2. Organization—Does my essay provide a logical organization, demonstrating an order or structure that supports the ideas clearly?
Give your narrative a creative title and provide an inviting introduction. Craft thoughtful transitions as the the essay progresses, making sure that the structure is logical.
3. Word Choice—Have I provided language that sounds natural and conveys the intended message of the essay?
Your essay should flow naturally from your own choice of words and phrases. Use action verbs and avoid linking verbs. Don’t forget to read aloud to see if your voice comes through in this essay.
4. Sentence Fluency—Are my sentences well-built, demonstrating a strong sense of varied structure?
One quick editing technique you can use to test for fluency is to circle the first word of every sentence. Do you see initial words repeating? Do you start sentences with articles (a, an, the) or with pronouns (or names of characters)? If so, try to incorporate some prepositional phrases and introductory clauses so you incorporate sentence variety and create a rhythm to your sentences that avoid choppiness.
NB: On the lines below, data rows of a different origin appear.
(* ===== verification/BufferPool.v ===== *)
(** * Downloads that share a pool of buffers

    The pool of [backend/dfs/streaming/protocol.go] and the copy loop of
    [backend/dfs/client/master_client.go] that borrows a buffer from it, one
    statement at a time: the buffers are a heap that all downloads of the API
    server share, a read writes into one, and a later statement takes the
    bytes out again. [Client.v] passes the bytes along as a value; here it is
    shown that this is what happens, whatever the other downloads do. *)

From S2P Require Import Prelude GoStd Hashes Types Protocol Client.

(** ** The pool *)

(** The buffers made so far, by their addresses, and those that wait in
    [BufPool]. *)
Record Pool := mkPool {
  po_buffers : list (list byte);
  po_free : list nat }.

(** [BufPool.New] *)
Definition new_buffer (p : Pool) : nat * Pool :=
  (length (po_buffers p), mkPool (po_buffers p ++ [zeros (Z.to_nat DefaultChunkSize)]) (po_free p)).

(** [pick]: which waiting buffer [Get] takes, if any; a [sync.Pool] may forget
    the others. *)
Definition GetBuffer (pick : option nat) (p : Pool) : nat * Pool :=
  match pick with
  | None => new_buffer p
  | Some k =>
    match po_free p !! k with
    | None => new_buffer p
    | Some buf => (buf, mkPool (po_buffers p) (delete k (po_free p)))
    end
  end.

Definition PutBuffer (buf : nat) (p : Pool) : Pool := mkPool (po_buffers p) (buf :: po_free p).

Definition contents (p : Pool) (buf : nat) : list byte := default [] (po_buffers p !! buf).

(** [n] bytes are read into a buffer; the others stay as they were. *)
Definition read_into (buf : nat) (data : list byte) (p : Pool) : Pool :=
  mkPool (alter (λ b, data ++ drop (length data) b) buf (po_buffers p)) (po_free p).

(** ** Downloads *)

(** Where a call of [copy] is: not begun, at the head of its loop, about to
    process the [n] bytes it has read into its buffer, or returned. *)
Inductive CopyPc :=
| Fresh
| AtLoop (buf : nat)
| HasRead (buf n : nat) (fin : read_end)
| Finished (result : option cerr).

Record Download := mkDownload {
  dl_pc : CopyPc;
  dl_copier : Copier;
  dl_out : list CAct }.

(** The buffer goes back when the call returns. *)
Definition finish (buf : nat) (result : option cerr) (s : Copier) (o : list CAct) (p : Pool) : Download * Pool :=
  (mkDownload (Finished result) s o, PutBuffer buf p).

(** The statements of [copy] up to the next that touches the buffer. *)
Definition dl_step (pick : option nat) (d : Download) (p : Pool) : option (Download * Pool) :=
  let s := dl_copier d in
  match dl_pc d with
  | Fresh => let '(buf, p') := GetBuffer pick p in Some (mkDownload (AtLoop buf) s (dl_out d), p')
  | AtLoop buf =>
    if negb (sc_written s <? sc_totalSize s) then Some (finish buf (verdict s) s (dl_out d) p)
    else if negb (armed (sc_conn s)) then Some (finish buf (Some EDeadline) s (dl_out d) p)
    else
      let toRead := Z.min (Z.of_nat (length (contents p buf))) (int64 (sc_totalSize s - sc_written s)) in
      let '((data, fin), conn) := ds_Read (Z.to_nat toRead) (sc_conn s) in
      Some (mkDownload (HasRead buf (length data) fin) (set_conn conn s) (dl_out d), read_into buf data p)
  | HasRead buf n fin =>
    match (if decide (n = 0%nat) then ([], Ret (None, s)) else processChunk (take n (contents p buf)) s) with
    | (_, Panic _) => None
    | (o, Ret (Some e, s')) => Some (finish buf (Some e) s' (dl_out d ++ o) p)
    | (o, Ret (None, s')) =>
      match fin with
      | Eof => Some (finish buf (verdict s') s' (dl_out d ++ o) p)
      | Failed => Some (finish buf (Some (ERead (sc_written s'))) s' (dl_out d ++ o) p)
      | More => Some (mkDownload (AtLoop buf) s' (dl_out d ++ o), p)
      end
    end
  | Finished _ => None
  end.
By proofreading, you are taking into consideration standard writing conventions:
5. Conventions—Have I demonstrated a good grasp of standard writing conventions? Have I checked the essay for any misspellings? Is my punctuation accurate? Have I avoided the pitfalls of many common grammar errors? Did I meet the word counts required for this essay? Do I have proper paragraph structure? Have I made sure that what I mean to say is not undermined or impeded by grammatical, mechanical, or stylistic errors?
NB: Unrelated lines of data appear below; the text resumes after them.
(** A connection that is opened and closed at once. *)
Lemma tidy_probe addr (m : CM bool) : tidy m →
  tidy (d ← dial addr; match d with Some k => _ ← emit (CClose k); mret true | None => m end).
Proof.
  intros Hm. apply tidy_dial; [done|]. intros k c1 _. split; [done|unfold outs_of, counted; cbn; by rewrite Nat.add_0_r].
Qed.

Lemma tidy_Ping : tidy Ping.
Proof.
  apply tidy_bind; [apply tidy_gets|]. intros a. apply tidy_probe. apply tidy_bind; [auto with tidy|].
  intros []; [|auto with tidy]. apply tidy_bind; [apply tidy_gets|]. intros a'. apply tidy_probe. auto with tidy.
Qed.

(** *** Downloads *)

(** A method that does nothing outwards but write to the caller's writer. *)
Definition writes_only (o : list CAct) : Prop := Forall (λ a, ∃ l, a = CWriter l) o.

Lemma writes_only_quiet k o : writes_only o → opened k o = [] ∧ closed o = [] ∧ attempts o = 0%nat.
Proof. induction 1 as [|a o [l ->] _ IH]; [done|exact IH]. Qed.

Definition writes {A} (m : GoM Copier CAct A) : Prop := ∀ s, writes_only (outs_of (m s)).

Lemma writes_bind {A B} (m : GoM Copier CAct A) (f : A → GoM Copier CAct B) : writes m → (∀ a, writes (f a)) → writes (m ≫= f).
Proof.
  intros Hm Hf s. specialize (Hm s). unfold mbind, gom_bind, outs_of in *.
  destruct (m s) as [o1 [[a s1]|w]]; [|done]. specialize (Hf a s1). unfold outs_of in Hf.
  destruct (f a s1) as [o2 r]. by apply Forall_app.
Qed.

Lemma writes_silent {A} (f : Copier → Res (A * Copier)) : writes (λ s, ([], f s)).
Proof. intros s. constructor. Qed.
#[local] Hint Extern 1 (writes _) => exact (writes_silent _) : tidy.

Lemma processChunk_writes data : writes (processChunk data).
Proof.
  apply writes_bind.
  { intros s. unfold writer_Write, outs_of. destruct (sc_budget s); cbn; (constructor; [by eexists|constructor]). }
  intros r. apply writes_bind; [auto with tidy|]. intros w. case_match; [auto with tidy|]. case_decide; [auto with tidy|].
  apply writes_bind; auto with tidy.
Qed.

Lemma copy_loop_writes fuel : writes (copy_loop fuel).
Proof.
  induction fuel as [|fuel IH]; cbn [copy_loop]; [auto with tidy|].
  apply writes_bind; [auto with tidy|]. intros s. case_match; [auto with tidy|]. case_match; [auto with tidy|].
  destruct (ds_Read _ _) as [[data fin] conn]. apply writes_bind; [auto with tidy|]. intros [].
  apply writes_bind; [case_decide; [auto with tidy|apply processChunk_writes]|].
  intros [e|]; [auto with tidy|]. destruct fin; [exact IH|auto with tidy|]. apply writes_bind; auto with tidy.
Qed.

Lemma copy_writes s : copier_ok s → ∃ o e s', copy s = (o, Ret (e, s')) ∧ writes_only o.
Proof.
  intros Hs. destruct (copy_loop_terminates s (S (length (ds_bytes (sc_conn s)))) Hs) as (o & e & s' & E); [lia|].
  pose proof (copy_loop_writes (S (length (ds_bytes (sc_conn s)))) s) as Hw. rewrite E in Hw.
  unfold copy. rewrite (bind_silent _ _ _ (sc_conn s) s) by done. exists o.
  unfold mbind, gom_bind. rewrite E. destruct e as [e|]; do 2 eexists; (split; [|exact Hw]); cbn; by rewrite app_nil_r.
Qed.

Lemma streamFromStorage_tidy addr hash size budget : tidy (streamFromStorage addr hash size budget).
Proof.
  apply tidy_dial; [auto with tidy|]. intros k c1 Hk. cbv beta iota zeta.
  generalize (DownloadRequest_Encode (mkDownloadRequest hash)) as req. intros req.
  match goal with |- context [@mbind ?M ?I ?A ?B ?f ?m c1] =>
    assert (∃ o e, m c1 = (o, Ret (e, c1)) ∧ opened (S k) o = [] ∧ closed o = [] ∧ attempts o = 0%nat) as Hm end.
  2:{ destruct Hm as (o & e & Em & H1' & H2' & H3').
      erewrite (bind_run _ _ _ o _ _ [CClose k]); [|exact Em|reflexivity]. unfold outs_of. cbn [fst snd counted].
      rewrite opened_app, closed_app, attempts_app, H1', H2', H3'. split; [done|]. cbn. lia. }
  destruct (nw_download k addr req) as [conn|]; [|by eexists _, _].
  destruct (DecodeHeader (ds_bytes conn)) as [[e|header] rest] eqn:Eh; [by eexists _, _|].
  assert (sh_FileSize header <= maxInt) as Hmax by (by eapply DecodeHeader_size).
  destruct (Z.ltb_spec (sh_FileSize header) 0) as [Hneg|Hpos]; [by eexists _, _|].
  destruct (_ && _); [by eexists _, _|]. set (s0 := mkCopier _ _ _ _ _ _).
  destruct (copy_writes s0) as (o & e & s' & Ec & Hw).
  { by split; simpl. }
  destruct (writes_only_quiet (S k) o Hw) as (H1' & H2' & H3'). exists ([CRequest addr req] ++ o), e.
  split; [|by split_and!]. eapply bind_run; [reflexivity|]. unfold on_copier. by rewrite Ec.
Qed.

Lemma tidy_DownloadFileStream rid fid hash budget : tidy (DownloadFileStream rid fid hash budget).
Proof.
  apply tidy_bind; [auto with tidy|]. intros [e|ready]; [auto with tidy|].
  case_match; [auto with tidy|apply streamFromStorage_tidy].
Qed.

(** *** Uploads *)

(** A connection just opened, with its header sent. *)
Record started (sid : string) (size : Z) (node : StorageNodeAddr) (c : Conn) : Prop := mkStarted {
  sd_addr : cn_addr c = sna_Addr node;
  sd_out : cn_out c = StreamHeader_Encode (mkStreamHeader MagicUpload sid size DefaultChunkSize);
  sd_read : cn_read c = 0%nat;
  sd_open : cn_closed c = false;
  sd_peer : cn_peer c = (nw_upload (cn_id c) (sna_Addr node)).2 }.

Lemma closed_close_all cs c : close_all cs c = (CClose ∘ cn_id <$> cs, Ret ((), c)).
Proof. apply for_each_emit. Qed.

Lemma opened_closes k ks : opened k (CClose <$> ks) = [].
Proof. by induction ks. Qed.
Lemma closed_closes ks : closed (CClose <$> ks) = ks.
Proof. induction ks as [|k ks IH]; [done|]. csimpl. by rewrite IH. Qed.
Lemma attempts_closes ks : attempts (CClose <$> ks) = 0%nat.
Proof. by induction ks. Qed.

Lemma open_conns_run sid size nodes cs ids c :
  ∃ o r c', open_conns sid size nodes cs ids c = (o, Ret (r, c')) ∧ ca_client c' = ca_client c ∧
  ca_dials c' = (ca_dials c + attempts o)%nat ∧
  match r with
  | inl _ => (cn_id <$> cs) ++ opened (ca_dials c) o ≡ₚ closed o
  | inr (cs', ids') => ∃ new, cs' = cs ++ new ∧ ids' = ids ++ (sna_NodeID <$> nodes) ∧
      Forall2 (started sid size) nodes new ∧ opened (ca_dials c) o = cn_id <$> new ∧ closed o = []
  end.
Proof.
  revert cs ids c. induction nodes as [|node nodes IH]; intros cs ids c; cbn [open_conns].
  { do 3 eexists. split; [reflexivity|]. split; [done|]. split; [cbn; lia|]. exists []. by rewrite !app_nil_r. }
  set (c1 := mkCaller (ca_client c) (S (ca_dials c))).
  pose proof (dial_run (sna_Addr node) c) as Ed. fold c1 in Ed.
  destruct (nw_dial (ca_dials c) (sna_Addr node)) eqn:Edial.
  2:{ do 3 eexists. split.
      { eapply bind_run; [exact Ed|]. eapply bind_run; [apply closed_close_all|reflexivity]. }
      rewrite app_nil_r, list_fmap_compose. csimpl. rewrite Edial, opened_closes, closed_closes, attempts_closes.
      split; [done|]. split; [lia|]. by rewrite app_nil_r. }
  destruct (nw_upload (ca_dials c) (sna_Addr node)) as [budget peer] eqn:Eu.
  set (hdr := StreamHeader_Encode (mkStreamHeader MagicUpload sid size DefaultChunkSize)).
  set (conn := mkConn (ca_dials c) (sna_Addr node) [] budget peer 0 false).
  destruct (conn_write hdr conn) as [[n ok] conn'] eqn:Ew. cbn [snd]. destruct ok.
  - pose proof (conn_write_ok _ _ _ _ Ew) as [_ (_ & bu & Econn & _)].
    destruct (IH (cs ++ [conn']) (ids ++ [sna_NodeID node]) c1) as (o & r & c' & E & Hc & Hd & Hr).
    do 3 eexists. split.
    { eapply bind_run; [exact Ed|]. cbv beta iota. rewrite Eu. eapply bind_run; [reflexivity|].
      fold hdr conn. rewrite Ew. exact E. }
    split; [by rewrite Hc|]. split; [rewrite Hd; cbn; lia|]. cbn [app opened]. rewrite Edial. csimpl.
    destruct r as [e|[cs' ids']].
    + rewrite fmap_app, <-app_assoc in Hr. subst conn'. exact Hr.
    + destruct Hr as (new & -> & -> & Hf & Ho & Hcl). exists (conn' :: new). subst conn'.
      rewrite <-!app_assoc. split_and!; try done; [|csimpl; by rewrite <-Ho].
      constructor; [|done]. split; try done. simpl. by rewrite Eu.
  - do 3 eexists. split.
    { eapply bind_run; [exact Ed|]. cbv beta iota. rewrite Eu. eapply bind_run; [reflexivity|].
      fold hdr conn. rewrite Ew. eapply bind_run; [reflexivity|].
      eapply bind_run; [apply closed_close_all|reflexivity]. }
    rewrite app_nil_r, list_fmap_compose. csimpl. rewrite Edial, opened_closes, closed_closes, attempts_closes.
    split; [done|]. split; [lia|]. rewrite Permutation_app_comm. done.
Qed.

Lemma InitStreamUpload_run rid fid fn ct size c :
  let r := InitStreamUpload rid fid fn ct size c in
  counted c (outs_of r) r.2 ∧
  match r with
  | (o, Panic _) => opened (ca_dials c) o ≡ₚ closed o
  | (o, Ret (inl _, _)) => opened (ca_dials c) o ≡ₚ closed o
  | (o, Ret (inr s, _)) => opened (ca_dials c) o ≡ₚ closed o ++ (cn_id <$> su_Connections s) ∧
      open_session s ∧ su_bytesWritten s = 0 ∧
      su_Size s = size ∧ su_FileID s = fid ∧ length (su_Connections s) = length (su_NodeIDs s) ∧
      ∃ nodes, nodes ≠ [] ∧ Forall2 (started (su_SessionID s) size) nodes (su_Connections s) ∧
        su_NodeIDs s = sna_NodeID <$> nodes
  end.
Proof.
  cbv zeta. unfold InitStreamUpload, mbind, gom_bind.
  destruct (tidy_ask MessageStreamUploadInit (Some (StreamUploadInitRequest_to_json
    (mkStreamUploadInitRequest (uuid_String rid) fid fn ct size))) StreamUploadReadyResponse_of_json c) as [Hq Hd].
  unfold outs_of in *. destruct (ask _ _ _ c) as [o [[[e|ready] c1]|w]]; cbn [fst snd counted] in *; [| |done].
  - simpl. by rewrite app_nil_r.
  - destruct (sur_Success ready); cbn [negb]; [|simpl; by rewrite app_nil_r].
    case_decide as Hn; [simpl; by rewrite app_nil_r|].
    destruct (open_conns_run (sur_SessionID ready) size (sur_StorageNodes ready) [] [] c1) as (o' & r & c' & -> & _ & Hd' & Hr).
    assert (ca_dials c' = (ca_dials c + attempts (o ++ o'))%nat) as Hdials by (rewrite attempts_app; lia).
    destruct r as [e|[cs ids]]; simpl; rewrite app_nil_r, opened_app, closed_app, <-Hd; (split; [exact Hdials|]).
    + by f_equiv.
    + destruct Hr as (new & -> & -> & Hf & -> & ->). rewrite app_nil_r. split_and!; try done.
      * by f_equiv.
      * split; [|done]. clear -Hf. simpl. induction Hf as [|n' c' ns cs Hs _ IH]; constructor; [apply Hs|done].
      * transitivity (length (sur_StorageNodes ready)); [symmetry; by eapply Forall2_length|symmetry; apply length_fmap].
      * by exists (sur_StorageNodes ready).
Qed.

(** ** A whole upload *)

(** What the methods of a session never change. *)
Definition same_session (s s' : StreamUploadSession) : Prop :=
  (cn_id <$> su_Connections s') = (cn_id <$> su_Connections s) ∧ su_NodeIDs s' = su_NodeIDs s.

Lemma conn_write_id l c : cn_id (conn_write l c).2 = cn_id c.
Proof. unfold conn_write. by destruct (cn_closed c), (cn_budget c). Qed.

Lemma write_conns_ids data i cs : (cn_id <$> (write_conns data i cs).2) = (cn_id <$> cs).
Proof.
  revert i. induction cs as [|c cs IH]; intros i; [done|]. cbn [write_conns].
  pose proof (conn_write_id data c) as Hid. destruct (conn_write data c) as [[n ok] c']. cbn [snd] in Hid.
  destruct ok; cbn [negb]; [|by csimpl; rewrite Hid]. case_decide; [by csimpl; rewrite Hid|].
  specialize (IH (S i)). destruct (write_conns data (S i) cs) as [e cs1]. cbn [snd] in *.
  csimpl. by rewrite Hid, IH.
Qed.

Lemma WriteChunk_same data s e s' o : WriteChunk data s = (o, Ret (e, s')) → same_session s s'.
Proof.
  unfold WriteChunk. rewrite (bind_silent _ _ _ s s) by done.
  pose proof (write_conns_ids data 0 (su_Connections s)) as Hid.
  destruct (write_conns data 0 (su_Connections s)) as [r cs]. cbn [snd] in Hid.
  rewrite (bind_silent _ _ _ () (set_conns cs s)) by done. destruct r; intros [= _ _ <-]; by split.
Qed.

Lemma upload_loop_same reads s o e s' : upload_loop reads s = (o, Ret (e, s')) → same_session s s'.
Proof.
  revert s o. induction reads as [|[data fin] reads IH]; intros s o; cbn [upload_loop]; [by intros [= _ _ <-]|].
  unfold mbind, gom_bind. 
  destruct ((if decide (data = []) then mret None else WriteChunk data) s) as [o1 [[e1 s1]|w]] eqn:E1; [|done].
  assert (same_session s s1) as Hs1.
  { case_decide; [by injection E1 as _ _ <-|by eapply WriteChunk_same]. }
  destruct e1 as [e1|]; [by intros [= _ _ <-]|]. destruct fin; [|by intros [= _ _ <-]|by intros [= _ _ <-]].
  destruct (upload_loop reads s1) as [o2 r2] eqn:E2. intros [= _ ->].
  destruct (IH s1 o2 E2), Hs1. split; congruence.
Qed.

Lemma conn_read_id n c : cn_id (conn_read n c).2 = cn_id c.
Proof. unfold conn_read. by destruct (cn_closed c). Qed.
Proofread Your Writing Backward
While there are a number of ways to proofread written content for errors, it is often useful to review your writing “backward.” That is, you read the last sentence of the essay first, then backward, sentence by sentence, until you finish your proofreading with the first sentence. This kind of reading isolates individual sentences from the essay’s context, so that you are not reading for meaning within a paragraph but for errors that may appear in individual sentences. Review this link about proofreading errors.
Apply the backward review to the Revision Practices within a Writing Community flowchart above: did you find the error?
Writing to the Final Version: Suit Up!
Writing a polished paper is, in and of itself, an intellectual challenge and following formatting guidelines in this and other college courses signals to your readers that your paper should be taken seriously as a contribution to a particular course or a given academic or professional field. Think of presenting your essay in the correct format like wearing a tailored suit to a job interview.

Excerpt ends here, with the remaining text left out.